> [Task]
Find the word "negb" in the listing, and copy out each line where it turns up.

——

Lemma cached_same_store (w w' : world E) (ctxt : TTSContext) (sentence : pystr) :
  _caches w' = _caches w -> heap w' = heap w ->
  cached w ctxt sentence -> cached w' ctxt sentence.
Proof.
  intros Hr Hh (l & c & Hl & Hc & Hin). exists l, c. by rewrite Hr, Hh.
Qed.

(** An entry stays in the cache object when another one is stored. *)
Lemma cache_contains_with_mono (c : TextToSpeechCache) (h h0 : pystr)
    (entry : AudioFile * option PhonemeFile) :
  cache_contains c h0 = true -> cache_contains (cache_with c h entry) h0 = true.
Proof.
  unfold cache_contains. rewrite !bool_decide_eq_true. simpl. intros Hs.
  destruct (decide (h = h0)) as [->|Hne].
  - rewrite lookup_insert_eq. eauto.
  - by rewrite lookup_insert_ne.
Qed.

Lemma get_visemes_same_effects (self : TTS E) (phonemes : option pystr)
    (sentence : pystr) (ctxt : TTSContext) (w : world E) :
  same_effects w (_get_visemes self phonemes sentence ctxt w).2.
Proof.
  unfold _get_visemes. destruct (truthy_str phonemes).
  - unfold bind, lift. destruct (viseme E phonemes) as [[[|x vs]|]|e];
      by repeat split.
  - destruct (g2p self) as [plugin|].
    + destruct (utterance2visemes plugin sentence (ctxt_lang ctxt))
        as [[|x vs]|e]; [..|destruct e]; by repeat split.
    + by repeat split.
Qed.

(** What is in a cache stays there under [synth], whatever [synth] is asked
    and however it ends. *)
Lemma synth_keeps_cached (self : TTS E) (sentence : pystr)
    (ctxt : option TTSContext) (kwargs : pydict) (w : world E)
    (ctxt0 : TTSContext) (s0 : pystr) :
  cached w ctxt0 s0 -> cached (synth self sentence ctxt kwargs w).2 ctxt0 s0.
Proof.
  intros (l0 & c0 & Hl0 & Hc0 & Hin0).
  destruct (synth_cases self sentence ctxt kwargs w)
    as (l & w1 & Hreg & Hcases & _ & _ & _ & Hrun).
  assert (H1 : _caches w1 !! tts_id ctxt0 = Some l0 /\ heap w1 !! l0 = Some c0).
  { destruct Hcases as [(_ & Hr & Hh)|(Hnone & Hl & Hfresh & Hr & cfg' & Hh)].
    - by rewrite Hr, Hh.
    - rewrite Hr, Hh. subst l. split.
      + rewrite lookup_insert_ne; [done|]. congruence.
      + rewrite lookup_insert_ne; [done|]. congruence. }
  destruct H1 as [Hl1 Hc1].
  destruct (heap w1 !! l) as [c|] eqn:Hl.
  2:{ rewrite Hrun. by exists l0, c0. }
  destruct (enable_cache self && cache_contains c _).
  { destruct Hrun as (w' & -> & Hr & Hh & _). exists l0, c0. simpl.
    by rewrite Hr, Hh. }
  destruct (get_tts self sentence _ _) as [[path pho]|e].
  2:{ destruct Hrun as (w' & -> & Hr & Hh & _). exists l0, c0. simpl.
      by rewrite Hr, Hh. }
  destruct Hrun as (w' & -> & Hr & _ & _ & Hstore). simpl.
  destruct (enable_cache self).
  - destruct Hstore as [Hh _]. destruct (decide (l0 = l)) as [->|Hne].
    + eexists l, _. rewrite Hr, Hh, lookup_insert_eq.
      split; [done|]. split; [done|].
      apply cache_contains_with_mono. congruence.
    + exists l0, c0. rewrite Hr, Hh, lookup_insert_ne by done. done.
  - destruct Hstore as [Hh _]. exists l0, c0. by rewrite Hr, Hh.
Qed.

Lemma call_synth_keeps_cached (self : TTS E) (sentence : pystr)
    (ctxt : TTSContext) (kwargs : pydict) (w : world E)
    (ctxt0 : TTSContext) (s0 : pystr) :
  cached w ctxt0 s0 -> cached (call_synth self sentence ctxt kwargs w).2 ctxt0 s0.
Proof.
  intros Hc.
  destruct (call_synth_cases self sentence ctxt kwargs w) as [[_ ->]|[_ ->]];
    [done|]. by apply synth_keeps_cached.
Qed.
(** The two cases of [findSep] on the binary64 reading, for every
    [Math.pow] and every argument, NaN and the infinities included. *)
Lemma findSep_cases_binary64 (pow_rest : float -> float -> float) (deltaH nu gamma : float) :
  if PrimFloat.leb nu deltaH
  then findSep pow_rest deltaH nu gamma = 0%float
  else PrimFloat.leb 0.001 (findSep pow_rest deltaH nu gamma) = true
       /\ PrimFloat.leb (findSep pow_rest deltaH nu gamma) 0.499 = true.
Proof.
  unfold findSep. destruct (PrimFloat.leb nu deltaH); [reflexivity|].
  assert (H : bracketed (for_loop 60 (bisect pow_rest deltaH nu gamma) (0.001, 0.499)%float)).
  { apply for_loop_invariant; [apply bisect_binary64_bracketed|].
    unfold bracketed. cbn [fst snd].
    repeat split; eexists _, _, _, _; (split; [vm_compute; reflexivity|]);
      (split; [reflexivity|]); (split; [vm_compute; reflexivity|]);
      (split; [reflexivity|]); unfold lexle; lia. }
  destruct (for_loop 60 _ _) as [lo hi].
  destruct (midpoint_bracketed lo hi H) as [Ha Hb].
  destruct H as (H0 & H & H1). cbn [fst snd] in *.
  split; apply fle_leb; eauto using fle_trans.
Qed.

End Binary64Rounding.

Section BasinEdgeCases.
Import Num.

(** C8: for every [nu > 0] and [gamma], [findSep(deltaH, nu, gamma)] is
    exactly [0] when [deltaH >= nu], and lies in [[0.001, 0.499]] when
    [deltaH < nu].  This holds on the exact reading, and on the binary64
    reading whatever [Math.pow] returns; there the second case is
    "[deltaH >= nu] is false", which also covers NaN arguments, and the
    sign of [nu] plays no role. *)
Theorem findSep_edge_cases :
  (forall deltaH nu gamma : R,
     (0 < nu)%R ->
     ((deltaH >= nu)%R -> Basin.findSep deltaH nu gamma = 0%R)
     /\ ((deltaH < nu)%R -> (0.001 <= Basin.findSep deltaH nu gamma <= 0.499)%R))
  /\ (forall (pow_rest : float -> float -> float) (deltaH nu gamma : float),
        if PrimFloat.leb nu deltaH
        then Binary64.findSep pow_rest deltaH nu gamma = 0%float
        else PrimFloat.leb 0.001 (Binary64.findSep pow_rest deltaH nu gamma) = true
             /\ PrimFloat.leb (Binary64.findSep pow_rest deltaH nu gamma) 0.499 = true).
Proof.
  split.
  - intros deltaH nu gamma Hnu. now apply findSep_cases_exact.
  - apply findSep_cases_binary64.
Qed.
(** C3, amended.  applyMapping returns a state that holds, field by
    field:
    - for a field named in the config, other than __proto__, whose rule
      {from, min, max} names an own property x of inputs:
      min + (max - min) * clamp01(x);
    - the value of the base object when inputs[from] is undefined, that
      is, when from is neither an own property of inputs nor a name that
      inputs inherits from Object.prototype;
    - for such an inherited name (constructor, toString, ...), which is
      not undefined: min + (max - min) * clamp01(NaN), which is NaN in
      binary64;
    - nothing for the field name __proto__ that the base object does not
      own;
    - the value of the base object for a field that the config does not
      name; so the base object itself with an empty config; and the base
      object is the default state when no baseline is passed.
    And clamp01 clamps to [0, 1]: it is 0 for x <= 0, 1 for x >= 1, x in
    between and NaN for NaN, in binary64 as in exact arithmetic. *)
Theorem applyMapping_fields :
  (∀ (N : Type) (HN : JsNumber N) (inputs : gmap string N)
     (config : gmap string (rule N)) (baseState : option loc) (σ : store N)
     (o : gmap string (value N)),
     baseObject σ baseState = Some o →
     ∃ w σ' o',
       applyMapping inputs config baseState σ = Some (w, σ') ∧
       states σ' !! w = Some o' ∧
       (∀ key cfg t, config !! key = Some cfg → inputs !! cfg_from cfg = Some t →
          key ≠ "__proto__" ∨ is_Some (o !! key) →
          o' !! key
          = Some (VNum (cfg_min cfg + (cfg_max cfg - cfg_min cfg) * clamp01 t)%js)) ∧
       (∀ key cfg, config !! key = Some cfg → inputs !! cfg_from cfg = None →
          cfg_from cfg ∉ objectPrototype → o' !! key = o !! key) ∧
       (∀ key cfg, config !! key = Some cfg → inputs !! cfg_from cfg = None →
          cfg_from cfg ∈ objectPrototype →
          key ≠ "__proto__" ∨ is_Some (o !! key) →
          o' !! key
          = Some (VNum (cfg_min cfg
                        + (cfg_max cfg - cfg_min cfg) * clamp01 nNaN)%js)) ∧
       (o !! "__proto__" = None → o' !! "__proto__" = None) ∧
       (∀ key, config !! key = None → o' !! key = o !! key) ∧
       (config = ∅ → o' = o) ∧
       (baseState = None → o = defaultWeatherState)) ∧
  (∀ x : float,
     clamp01 x
     = if is_nan x then nan
       else if (x <=? 0)%float then 0%float
       else if (1 <=? x)%float then 1%float else x) ∧
  (∀ a b : float, (a + (b - a) * clamp01 nNaN)%js = nan) ∧
  clamp01 NaN = NaN ∧
  (∀ x : R, ∃ c,
     clamp01 (Fin x) = Fin c ∧ 0 <= c <= 1 ∧
     (x <= 0 → c = 0) ∧ (1 <= x → c = 1) ∧ (0 <= x <= 1 → c = x)).
Proof.
  split; [|split; [|split; [|split]]].
  - intros N HN inputs config baseState σ o. apply applyMapping_lookup.
  - intros x. apply clamp01_binary64.
  - intros a b. change (clamp01 (nNaN : float)) with nan.
    cbn [nadd nmul nsub float_number]. by rewrite fmul_nan_r, fadd_nan_r.
  - reflexivity.
  - intros x. exists (Rmin 1 (Rmax 0 x)). split.
    + xred. by rewrite !xdec_int.
    + unfold Rmin, Rmax. repeat destruct (Rle_dec _ _); repeat split; intros; lra.
Qed.
(** * YASMIJ.js: the [Constraint] object and the helpers it calls

  A shallow embedding of [src/dev/Constraint.js], of the two helpers
  [getUniqueArray] and [areObjectsSame] of the [YASMIJ] namespace and of
  the [trim] that comes with them, with the properties the specification
  states about them and further properties of the code.

  Conventions of the embedding.
  - A JavaScript string is a [string]: a sequence of code units, here
    restricted to the code units 0..255.
  - A JavaScript number is a finite IEEE 754 double, held as the rational
    of [Q] it is.  A sum is rounded to the nearest double, ties to the even
    mantissa; changing the sign of a number is exact.  [Infinity] and
    [NaN] are not part of the model.
  - An object that the code enumerates with [for ... in] is an
    association list of its own enumerable properties in enumeration
    order; an object that is only read and written by key is a [gmap].
  - A method that mutates [this] and returns it is a function from the
    old object to the new one.
  - A function that can [throw] returns a [result]. *)

From Stdlib Require Import ZArith QArith Lqa Ascii String.
From stdpp Require Import gmap strings list.

Local Open Scope Z_scope.

(** ** The fragment of the JavaScript runtime the code relies on *)

Module JS.

(** The outcome of a call: a value, or an exception with its message. *)
Inductive result (A : Type) : Type :=
| Return (a : A)
| Throw (msg : string).
Arguments Return {A} a.
Arguments Throw {A} msg.

(** Sequencing: the first exception aborts what follows. *)
Global Instance result_bind : MBind result := fun A B k r =>
  match r with
  | Return a => k a
  | Throw msg => Throw msg
  end.

Definition throws {A : Type} (r : result A) : Prop :=
  exists msg, r = Throw msg.

(** An object read by [for ... in]: own enumerable properties, in
    enumeration order. *)
Abbreviation object V := (list (string * V)).

Fixpoint own {V : Type} (o : object V) (key : string) : option V :=
  match o with
  | [] => None
  | (k, v) :: o' => if String.eqb k key then Some v else own o' key
  end.

(** The names every object inherits from [Object.prototype]; each of
    them is bound to a function (or, for [__proto__], to an object), so
    reading one of them on an object that has no own property of that
    name yields a truthy value that is not a number. *)
Definition Object_prototype : list string :=
  [ "constructor"; "toString"; "toLocaleString"; "valueOf";
    "hasOwnProperty"; "isPrototypeOf"; "propertyIsEnumerable";
    "__proto__"; "__defineGetter__"; "__defineSetter__";
    "__lookupGetter__"; "__lookupSetter__" ].

Definition inherited (key : string) : bool :=
  bool_decide (key ∈ Object_prototype).

(** The character class [\s], on the code units 0..255: tab, line feed,
    vertical tab, form feed, carriage return, space, no-break space. *)
Definition is_space (c : ascii) : bool :=
  match c with
  | "009" | "010" | "011" | "012" | "013" | " " | "160" => true
  | _ => false
  end%char.

(** [str.replace(/\s/g, "")] *)
Fixpoint remove_spaces (str : string) : string :=
  match str with
  | "" => ""
  | String c rest =>
      if is_space c then remove_spaces rest else String c (remove_spaces rest)
  end.

(** [str.indexOf(sub) == 0] *)
Fixpoint starts_with (sub str : string) : bool :=
  match sub, str with
  | "", _ => true
  | String a sub', String b str' => Ascii.eqb a b && starts_with sub' str'
  | String _ _, "" => false
  end.

(** A regular expression that is a plain word, tested anywhere in [str]. *)
Fixpoint includes (sub str : string) : bool :=
  starts_with sub str ||
  match str with
  | "" => false
  | String _ str' => includes sub str'
  end.

(** *** [isNaN] on a string

    [isNaN(name)] converts [name] with [ToNumber] and tests the result
    for NaN.  On a string the conversion succeeds exactly on the
    StringNumericLiteral grammar of ECMAScript: optional white space
    around nothing at all (the number 0), a signed decimal literal, or a
    hexadecimal, binary or octal integer literal. *)

Definition is_digit (c : ascii) : bool :=
  (48 <=? N_of_ascii c)%N && (N_of_ascii c <=? 57)%N.

Definition is_hex_digit (c : ascii) : bool :=
  is_digit c
  || ((65 <=? N_of_ascii c)%N && (N_of_ascii c <=? 70)%N)
  || ((97 <=? N_of_ascii c)%N && (N_of_ascii c <=? 102)%N).

Definition is_binary_digit (c : ascii) : bool :=
  match c with "0" | "1" => true | _ => false end%char.

Definition is_octal_digit (c : ascii) : bool :=
  (48 <=? N_of_ascii c)%N && (N_of_ascii c <=? 55)%N.

Fixpoint all_chars (p : ascii -> bool) (str : string) : bool :=
  match str with
  | "" => true
  | String c rest => p c && all_chars p rest
  end.

Fixpoint drop_while (p : ascii -> bool) (str : string) : string :=
  match str with
  | "" => ""
  | String c rest => if p c then drop_while p rest else str
  end.

Definition starts_with_digit (str : string) : bool :=
  match str with
  | String c _ => is_digit c
  | "" => false
  end.

(** StrWhiteSpace on both ends *)
Definition trim (str : string) : string :=
  String.rev (drop_while is_space (String.rev (drop_while is_space str))).

(** ExponentPart(opt), then the end of the literal *)
Definition exponent_opt (str : string) : bool :=
  match str with
  | "" => true
  | String c rest =>
      (Ascii.eqb c "e" || Ascii.eqb c "E") &&
      let digits :=
        match rest with
        | String "+" rest' | String "-" rest' => rest'
        | _ => rest
        end in
      starts_with_digit digits && String.eqb (drop_while is_digit digits) ""
  end.

(** StrUnsignedDecimalLiteral *)
Definition unsigned_decimal (str : string) : bool :=
  String.eqb str "Infinity" ||
  if starts_with_digit str then
    match drop_while is_digit str with
    | String "." fraction => exponent_opt (drop_while is_digit fraction)
    | rest => exponent_opt rest
    end
  else
    match str with
    | String "." fraction =>
        starts_with_digit fraction && exponent_opt (drop_while is_digit fraction)
    | _ => false
    end.

(** StrDecimalLiteral *)
Definition decimal_literal (str : string) : bool :=
  match str with
  | String "+" rest | String "-" rest => unsigned_decimal rest
  | _ => unsigned_decimal str
  end.

(** NonDecimalIntegerLiteral *)
Definition non_decimal_literal (str : string) : bool :=
  match str with
  | String "0" (String x (String d rest)) =>
      let digits := String d rest in
      if Ascii.eqb x "x" || Ascii.eqb x "X" then all_chars is_hex_digit digits
      else if Ascii.eqb x "b" || Ascii.eqb x "B" then all_chars is_binary_digit digits
      else if Ascii.eqb x "o" || Ascii.eqb x "O" then all_chars is_octal_digit digits
      else false
  | _ => false
  end.

Definition isNaN (name : string) : bool :=
  let literal := trim name in
  negb (String.eqb literal "" || decimal_literal literal
        || non_decimal_literal literal).

(** *** Numbers

    A double is a mantissa of at most 53 bits times a power of two, the
    exponent of the last bit of the mantissa being at least -1074. *)

(** The integer nearest to [n / d], the even one of two nearest. *)
Definition round_half_even (n d : Z) : Z :=
  let q := n / d in
  let r := n mod d in
  if 2 * r <? d then q
  else if d <? 2 * r then q + 1
  else if Z.even q then q else q + 1.

(** The exponent of the last bit of the mantissa of a double near [n / d],
    for [n] and [d] positive: 52 below the exponent of its first bit, and
    -1074 for the numbers too small for that. *)
Definition ulp_exponent (n d : Z) : Z :=
  let k := Z.log2 n - Z.log2 d in
  let reaches := if 0 <=? k then d * 2 ^ k <=? n else d <=? n * 2 ^ (- k) in
  Z.max ((if reaches then k else k - 1) - 52) (-1074).

(** The double nearest to [q]: what a numeric literal denotes and what an
    arithmetic operation returns for the exact result [q].  Beyond the
    largest double the code has [Infinity], which is not part of the
    model; the rounding goes on with larger exponents there. *)
Definition double (q : Q) : Q :=
  let n := Z.abs (Qnum q) in
  let d := Zpos (Qden q) in
  if n =? 0 then 0%Q
  else
    let u := ulp_exponent n d in
    let v :=
      if 0 <=? u then inject_Z (round_half_even n (d * 2 ^ u) * 2 ^ u)
      else (round_half_even (n * 2 ^ (- u)) d # Z.to_pos (2 ^ (- u)))%Q in
    Qred (if Qnum q <? 0 then - v else v)%Q.

(** [a + b] on numbers *)
Definition number_plus (a b : Q) : Q := double (a + b).

End JS.

Import JS.

(** ** The [trim] of engines that have none (part_000)

    [(this||"").replace(/^\s+|\s+$/g, "")]: the first alternative matches
    the white space the text starts with; the second matches at the first
    place from which on there is white space only. *)

Fixpoint remove_trailing_spaces (str : string) : string :=
  match str with
  | "" => ""
  | String c rest =>
      if all_chars is_space str then ""
      else String c (remove_trailing_spaces rest)
  end.

Definition String_prototype_trim (this : string) : string :=
  remove_trailing_spaces (drop_while is_space this).

(** ** The [YASMIJ] namespace ([mixin] in Constraint.js) *)

Module YASMIJ.

(** [!hash[key]] on [var hash = {}]: an own entry holds 1, a name of
    [Object.prototype] reads an inherited function, anything else reads
    [undefined]. *)
Definition hash_falsy (hash : gmap string Z) (key : string) : bool :=
  match hash !! key with
  | Some v => Z.eqb v 0
  | None => negb (inherited key)
  end.

Fixpoint getUniqueArray_loop (arr result : list string)
    (hash : gmap string Z) : list string :=
  match arr with
  | [] => result
  | x :: arr' =>
      if hash_falsy hash x
      then getUniqueArray_loop arr' (result ++ [x]) (<[x := 1]> hash)
      else getUniqueArray_loop arr' result hash
  end.

Definition getUniqueArray (arr : list string) : list string :=
  if Nat.eqb (length arr) 0 then [] else getUniqueArray_loop arr [] ∅.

——

> [Solution for this exercise]
  negb (String.eqb literal "" || decimal_literal literal
  | None => negb (inherited key)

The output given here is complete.